There are a number of devices that rely solely on pulse contour analysis. These devices (like FloTrac and Vigileo) do not have a calibration phase like PICCO/LiDCO so are not as accurate in terms of absolute measurement. They are however useful for looking at trends and response to things like fluid therapy so still have a place in clinical use. Add this to the fact you just ‘plug and play’ into a normal arterial line and you can see their appeal.
See this post to read about ultrasound and Doppler.
Doppler ultrasound can be used to measure velocity of an object quite easily. Put an ultrasound machine over any vessel and you can get a velocity reading easily. You see them on Echo reports all the time.
But, how about cardiac output?
You’ve probably seen an oesophageal Doppler at some point and been annoyed by the whooshing noises it makes. This is a little ultrasound Doppler probe on the end of a tube which is passed into the patients oesophagus, just adjacent to the descending aorta. This probe can then be positioned to give an image of the aorta.
The important thing to note here is that the probe measures the VELOCITY of the blood in the aorta. It does NOT measure the flow of blood (examiners will pick you up on this if you say it does!). As we know from previous posts, flow is defined as the volume of fluid passing a set point per unit time. So all the probe tells us is the velocity (distance per unit time). So, we need to know the other two dimensions of the blood, as we know the length the blood is travelling per unit time.

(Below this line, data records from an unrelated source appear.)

(** * auth-api-starter: a shallow embedding of the credential lifecycle

    The development follows the repository file by file:

    - [JsString]: the JavaScript string primitives the handlers rely on
      ([toLowerCase], [startsWith], [split], truthiness) and a regular
      expression matcher for the two regex literals of the code base;
    - [Jwt] (src/utils/jwt.js): [parseDuration], [getRefreshTokenExpiry],
      [generateAccessToken], [verifyAccessToken];
    - [Prisma]: the two tables the code talks to, with the client calls the
      handlers issue (findUnique, create, delete, deleteMany, $transaction);
    - the controller (src/controllers/authController.js) and the
      authentication middleware (src/middleware/auth.js), written in a small
      state-and-exception monad over the store;
    - [optionalAuth] and the global error handler;
    - the properties of the credential lifecycle, then those of the rest
      of the code: validation, lifetimes, the constraints of the schema,
      round trips between the handlers.

    Strings are sequences of code units below 256 (Rocq's [string]); dates are
    milliseconds since the epoch, in [Z]; JavaScript numbers are modelled by
    exact integers, which agrees with the source for every value up to 2^53. *)

From Stdlib Require Import String Ascii List ZArith Bool Arith Lia.
Import ListNotations.
Local Open Scope string_scope.
Set Warnings "-register-all".

(* ===================================================================== *)
(** * JavaScript strings *)
(* ===================================================================== *)

Module JsString.

(** A request field is either absent ([undefined]) or a string. *)
Definition field := option string.

(** [!x] is true for [undefined] and for the empty string. *)
Definition truthy (x : field) : bool :=
  match x with
  | None => false
  | Some EmptyString => false
  | Some _ => true
  end.

(** The string held by a truthy field. *)
Definition str (x : field) : string :=
  match x with
  | Some s => s
  | None => EmptyString
  end.

(** [x || null] *)
Definition or_null (x : field) : field :=
  if truthy x then x else None.

Definition code (c : ascii) : nat := nat_of_ascii c.

(** [String.prototype.toLowerCase] on code units below 256: A-Z and the
    Latin-1 capitals U+00C0..U+00DE (U+00D7, the multiplication sign,
    excepted) move up by 32. *)
Definition lower_ascii (c : ascii) : ascii :=
  let n := code c in
  if (((65 <=? n) && (n <=? 90))
      || ((192 <=? n) && (n <=? 222) && negb (n =? 215)))%nat
  then ascii_of_nat (n + 32)
  else c.

Fixpoint toLowerCase (s : string) : string :=
  match s with
  | EmptyString => EmptyString
  | String c s' => String (lower_ascii c) (toLowerCase s')
  end.

(** [s.startsWith(p)] *)
Fixpoint startsWith (s p : string) {struct p} : bool :=
  match p with
  | EmptyString => true
  | String b p' =>
      match s with
      | EmptyString => false
      | String a s' => Ascii.eqb a b && startsWith s' p'
      end
  end.

(** [s.split(sep)] for a one-character separator: the pieces between the
    separators, empty pieces included. *)
Fixpoint split_acc (sep : ascii) (s : string) (piece : string) : list string :=
  match s with
  | EmptyString => [piece]
  | String c s' =>
      if Ascii.eqb c sep
      then piece :: split_acc sep s' EmptyString
      else split_acc sep s' (piece ++ String c EmptyString)
  end.

Definition split (sep : ascii) (s : string) : list string :=
  split_acc sep s EmptyString.

(** [xs[i]]: [undefined] out of range. *)
Definition index (xs : list string) (i : nat) : field := nth_error xs i.

(** ** Regular expressions

    The regex literals of the code base are anchored at both ends and use
    character classes, concatenation and [+] only. [test] decides a full
    match by Brzozowski derivatives. *)

Inductive regex : Type :=
| Void : regex
| Eps : regex
| Class : (ascii -> bool) -> regex
| Seq : regex -> regex -> regex
| Alt : regex -> regex -> regex
| Star : regex -> regex.

Definition Plus (r : regex) : regex := Seq r (Star r).

Fixpoint nullable (r : regex) : bool :=
  match r with
  | Void => false
  | Eps => true
  | Class _ => false
  | Seq r1 r2 => nullable r1 && nullable r2
  | Alt r1 r2 => nullable r1 || nullable r2
  | Star _ => true
  end.

Fixpoint deriv (c : ascii) (r : regex) : regex :=
  match r with
  | Void => Void
  | Eps => Void
  | Class p => if p c then Eps else Void
  | Seq r1 r2 =>
      if nullable r1
      then Alt (Seq (deriv c r1) r2) (deriv c r2)
      else Seq (deriv c r1) r2
  | Alt r1 r2 => Alt (deriv c r1) (deriv c r2)
  | Star r1 => Seq (deriv c r1) (Star r1)
  end.

(** [/^r$/.test(s)] *)
Fixpoint test (r : regex) (s : string) : bool :=
  match s with
  | EmptyString => nullable r
  | String c s' => test (deriv c r) s'
  end.
(** X13. Every street in the filtered count map is the edge of a row of
    the filtered view, with a count of at least 1 and at least the
    threshold; so a threshold of at most 1, the default 0 included, hides
    no street, and raising the threshold never adds one. *)
Theorem severity_threshold (f : FilterState) (geo_df : DataFrame) :
  (∀ e n, (e, n) ∈ filtered_edge_counts f geo_df →
     (1 <= n)%Z ∧ (min_severity f <= n)%Z ∧
     ∃ r, r ∈ view_df f geo_df ∧ edge r = Some e) ∧
  ((min_severity f <= 1)%Z → filtered_edge_counts f geo_df = edge_counts f geo_df) ∧
  (∀ m e n, (min_severity f <= m)%Z →
     (e, n) ∈ filtered_edge_counts (mkFilters (types f) (times f) m) geo_df →
     (e, n) ∈ filtered_edge_counts f geo_df).
Proof.
  split; [|split].
  - intros e n [Hin Hsev]%elem_of_filter_bool. simpl in Hsev.
    apply Z.leb_le in Hsev.
    apply elem_of_value_counts in Hin as [He ->].
    split; [by apply tally_pos|]. split; [done|].
    apply list_elem_of_omap in He as (r & Hr & He). eauto.
  - intros Hsev. unfold filtered_edge_counts. apply filter_all.
    intros [e n] [He ->]%elem_of_value_counts. simpl.
    apply Z.leb_le. pose proof (tally_pos e _ He). lia.
  - intros m e n Hm [Hin Hsev]%elem_of_filter_bool. simpl in Hsev.
    apply Z.leb_le in Hsev. apply elem_of_filter_bool. split; [exact Hin|].
    simpl. apply Z.leb_le. lia.
Qed.

End ViewSpec.

Module ColorsMore.
Import Quantile Colors QuantileSpec ColorsSpec.

Lemma lerp_upper (a b m g : Q) :
  (a <= b)%Q → (b <= m)%Q → (0 <= g)%Q → (g <= 1)%Q → (a + (b - a) * g <= m)%Q.
Proof. intros. nra. Qed.

Lemma lerp_lower (a b m g : Q) :
  (m <= a)%Q → (a <= b)%Q → (0 <= g)%Q → (m <= a + (b - a) * g)%Q.
Proof. intros. nra. Qed.

(** The two order statistics a quantile interpolates, and its fraction. *)
Lemma quantile_neighbours (values : list Z) (q : Q) :
  values ≠ [] → (0 <= q)%Q → (q <= 1)%Q →
  ∃ a b g, a ∈ values ∧ b ∈ values ∧ (a <= b)%Z ∧ (0 <= g)%Q ∧ (g < 1)%Q ∧
           quantile values q = (inject_Z a + (inject_Z b - inject_Z a) * g)%Q.
Proof.
  intros Hne Hq0 Hq1. rewrite quantile_unfold.
  assert (Hn : 0 < length values) by (destruct values; [done|simpl; lia]).
  destruct (position_bounds (length values) q Hn Hq0 Hq1) as (H1 & H2 & H3 & _ & H5 & H6).
  set (p := position_of (length values) q) in *. cbv zeta.
  exists (nth (Z.to_nat (pos_lo p)) (sort values) 0%Z),
         (nth (Z.to_nat (pos_hi p)) (sort values) 0%Z), (pos_frac p).
  assert (Hin : ∀ x, x ∈ sort values → x ∈ values)
    by (intros x Hx; by rewrite sort_perm in Hx).
  repeat split; try done.
  - apply Hin, nth_elem_of. rewrite length_sort. lia.
  - apply Hin, nth_elem_of. rewrite length_sort. lia.
  - apply sorted_nth; [apply sort_sorted| |rewrite length_sort]; lia.
Qed.
(** Sorting by a key and removing the elements whose key repeats keeps one
    element for every key, in strictly increasing order. *)
Lemma dedup_key_strict {B} (key : B -> A) l :
  StronglySorted lt_of
    (map key (dedup (fun a b => eqb_of (key a) (key b)) (sort_by (on key) l))).
Proof.
  rewrite dedup_map. apply dedup_strict.
  generalize (sort_on_sorted key l). generalize (sort_by (on key) l) as k.
  induction 1 as [|x k S IH F]; cbn; constructor; [done|].
  rewrite Forall_map. eapply Forall_impl; [exact F|]. done.
Qed.

Lemma elem_of_dedup_key {B} (key : B -> A) (k : list B) x :
  x ∈ k -> exists y, y ∈ dedup (fun a b => eqb_of (key a) (key b)) k /\ key y = key x.
Proof.
  intros Hx. assert (key x ∈ map key (dedup (fun a b => eqb_of (key a) (key b)) k)) as Hk.
  { rewrite dedup_map. apply elem_of_dedup; [intros; by apply eqb_of_true|].
    apply list_elem_of_fmap. eauto. }
  apply list_elem_of_fmap in Hk as (y & E & Hy). eauto.
Qed.

(** Strictly increasing lists are determined by their elements. *)
Lemma strict_ext l k :
  StronglySorted lt_of l -> StronglySorted lt_of k ->
  (forall x, x ∈ l <-> x ∈ k) -> l = k.
Proof.
  intros Sl. revert k. induction Sl as [|x l Sl IH Fl]; intros k Sk E.
  - destruct k as [|y k]; [done|]. exfalso. eapply not_elem_of_nil, E. left.
  - destruct Sk as [|y k Sk Fk]; [exfalso; eapply not_elem_of_nil, E; left|].
    rewrite Forall_forall in Fl, Fk.
    assert (x = y) as <-.
    { pose proof (proj1 (E x) ltac:(left)) as Hx. pose proof (proj2 (E y) ltac:(left)) as Hy.
      apply elem_of_cons in Hx as [->|Hx]; [done|].
      apply elem_of_cons in Hy as [->|Hy]; [done|].
      exfalso. eapply cmp_lt_irrefl, cmp_trans; [apply (Fk _ Hx)|apply (Fl _ Hy)]. }
    f_equal. apply IH; [done|]. intros z. split; intros Hz.
    + pose proof (proj1 (E z) ltac:(by right)) as Hx.
      apply elem_of_cons in Hx as [->|Hx]; [|done]. by destruct (cmp_lt_irrefl _ (Fl _ Hz)).
    + pose proof (proj2 (E z) ltac:(by right)) as Hx.
      apply elem_of_cons in Hx as [->|Hx]; [|done]. by destruct (cmp_lt_irrefl _ (Fk _ Hz)).
Qed.
End DedupSorted.

(** ** [BTreeSet] *)

(** Insertion into a strictly increasing list; an element already present is
    kept. *)
Section BTreeSet.
Context {A : Type} `{OrdLaws A}.

Fixpoint bs_insert (x : A) (l : list A) : list A :=
  match l with
  | [] => [x]
  | y :: r => match cmp x y with
              | Lt => x :: l
              | Eq => l
              | Gt => y :: bs_insert x r
              end
  end.

Definition bs_contains (x : A) (l : list A) : bool := existsb (eqb_of x) l.

(** [extend] and [collect]. *)
Definition bs_extend (s : list A) (l : list A) : list A :=
  foldl (fun s x => bs_insert x s) s l.
Definition bs_of_list (l : list A) : list A := bs_extend [] l.

Lemma elem_of_bs_insert x y l : y ∈ bs_insert x l <-> y = x \/ y ∈ l.
Proof.
  induction l as [|z l IH]; cbn; [set_solver|].
  destruct (cmp x z) eqn:E; [apply cmp_eq in E as ->|..]; set_solver.
Qed.

Lemma bs_contains_true x l : bs_contains x l = true <-> x ∈ l.
Proof.
  unfold bs_contains. rewrite existsb_exists. setoid_rewrite eqb_of_true.
  rewrite list_elem_of_In. naive_solver.
Qed.

Lemma bs_insert_strict x l :
  StronglySorted lt_of l -> StronglySorted lt_of (bs_insert x l).
Proof.
  induction 1 as [|y l S IH F]; cbn; [by repeat constructor|].
  destruct (cmp x y) eqn:E.
  - by constructor.
  - constructor; [by constructor|]. constructor; [done|].
    eapply Forall_impl; [exact F|]. intros z. by apply cmp_trans.
  - constructor; [done|]. apply Forall_forall. intros z Hz.
    apply elem_of_bs_insert in Hz as [->|Hz]; [by apply cmp_gt_lt|].
    by eapply Forall_forall in F.
Qed.

Lemma elem_of_bs_extend s l x : x ∈ bs_extend s l <-> x ∈ s \/ x ∈ l.
Proof.
  unfold bs_extend. revert s. induction l as [|y l IH]; intros s; cbn.
  - set_solver.
  - rewrite IH, elem_of_bs_insert. set_solver.
Qed.

Lemma bs_extend_strict s l :
  StronglySorted lt_of s -> StronglySorted lt_of (bs_extend s l).
Proof.
  unfold bs_extend. revert s. induction l as [|y l IH]; intros s; cbn; [done|].
  intros S. by apply IH, bs_insert_strict.
Qed.

Lemma elem_of_bs_of_list l x : x ∈ bs_of_list l <-> x ∈ l.
Proof. unfold bs_of_list. rewrite elem_of_bs_extend. set_solver. Qed.

Lemma bs_of_list_strict l : StronglySorted lt_of (bs_of_list l).
Proof. apply bs_extend_strict. constructor. Qed.

Lemma bs_of_list_idem l : StronglySorted lt_of l -> bs_of_list l = l.
Proof.
  intros S. apply strict_ext; [apply bs_of_list_strict|done|apply elem_of_bs_of_list].
Qed.
End BTreeSet.

(** [seen.insert(x)] as a filter: keeps the first occurrence of each element,
    in order. *)
Section Seen.
Context {A : Type} `{OrdLaws A}.

Fixpoint dedup_seen (seen : list A) (l : list A) : list A :=
  match l with
  | [] => []
  | x :: r => if bs_contains x seen then dedup_seen seen r
              else x :: dedup_seen (bs_insert x seen) r
  end.
Lemma has_all_bytes c s : has c s = negb (all_bytes (fun a => negb (Ascii.eqb a c)) s).
Proof. induction s as [|a s IH]; cbn; [done|]. rewrite IH. by destruct (Ascii.eqb a c). Qed.

(** *** Splitting *)

Lemma split_ne c s : split c s <> [].
Proof. destruct s as [|a s]; cbn; [done|]. destruct (Ascii.eqb a c); [done|]. by destruct (split c s). Qed.

Lemma split_no_sep c s : has c s = false -> split c s = [s].
Proof.
  induction s as [|a s IH]; cbn; [done|]. intros [Ha Hs]%orb_false_iff.
  by rewrite Ha, IH.
Qed.

Lemma split_app_sep c a b : split c (a +:+ String c b) = split c a ++ split c b.
Proof.
  induction a as [|x a IH]; cbn.
  - by rewrite Ascii.eqb_refl.
  - destruct (Ascii.eqb x c); rewrite IH; [done|].
    destruct (split c a) eqn:E; [by destruct (split_ne c a)|done].
Qed.

Lemma split_cons_no_sep c a b :
  has c a = false -> split c (a +:+ String c b) = a :: split c b.
Proof. intros Ha. by rewrite split_app_sep, (split_no_sep c a). Qed.

Lemma split_pieces c s : Forall (fun p => has c p = false) (split c s).
Proof.
  induction s as [|a s IH]; cbn; [by repeat constructor|].
  destruct (Ascii.eqb a c) eqn:E; [by constructor|].
  destruct (split c s) as [|h t]; [by repeat constructor; cbn; rewrite E|].
  inversion IH; subst. constructor; [|done]. cbn. by rewrite E.
Qed.

Lemma join_cons sep s l : l <> [] -> join sep (s :: l) = s +:+ sep +:+ join sep l.
Proof. by destruct l. Qed.

Lemma join_split c s : join (String c "") (split c s) = s.
Proof.
  induction s as [|a s IH]; cbn; [done|].
  destruct (Ascii.eqb_spec a c) as [->|Hne].
  - rewrite join_cons by apply split_ne. cbn. by rewrite IH.
  - destruct (split c s) as [|h [|k t]] eqn:E; [by destruct (split_ne c s)|..]; cbn in *; by rewrite IH.
Qed.

Lemma split_join c l :
  l <> [] -> Forall (fun p => has c p = false) l -> split c (join (String c "") l) = l.
Proof.
  induction l as [|s l IH]; [done|]. intros _ F. inversion F as [|?? Hs Hl]; subst.
  destruct l as [|s' l]; [by apply split_no_sep|].
  rewrite join_cons by done. cbn [append]. rewrite split_cons_no_sep by done.
  by rewrite IH.
Qed.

These are worked by normograms of known aorta cross sectional areas against patient sex, age and height. The predicted cross sectional area times by the velocity will then equal the blood flow. This is then further multiplied by a constant due to some of the cardiac output not going down the descending aorta (e.g. to arms and head!).
All of these numbers (the predicted aortic cross sectional area and the constant for upper limb/head blood flow) are assumed, and hence, are a source of error. Hence oesophogeal Doppler is best used as a measure of change in cardiac output rather than looking at absolute figures.
Other sources of error with oesophogeal Doppler include:
- Movement of the probe (very annoying and does question how you can trust repeated readings when you cant be assured its moved back to the same place!)
- Diathermy!!!!! (creates noise almighty on the trace and gives you a headache if you have the sound turned on!)
As your heart pumps, the amount of blood within your thoracic cavity changes (increased during diastole and decreased in systole as blood is ‘ejected’ out). This will cause a change in impendence/resistance to electric current traveling across the chest. Rapid changes in this impedence associated with the heart rate can then be used to give a measure of cardiac output.
It should be noted that ventilation/breathing also causes a change in thoracic impedence (e.g. an increase in impendence on breathing in and visa versa). Most of these devices need a nice regular breathing pattern to give an accurate measure of cardiac output. This effectively limits their usage to those who are ventilated, and likely paralysed, hence their lack of widespread usage.
Random Exam factoids (i.e. the things the college like asking):
- The usual things apply here. Remember your definitions. Think of things that make good graphs for the VIVA.
- Look at all the things you measure BP with. When and why do they go wrong? Can you explain them all?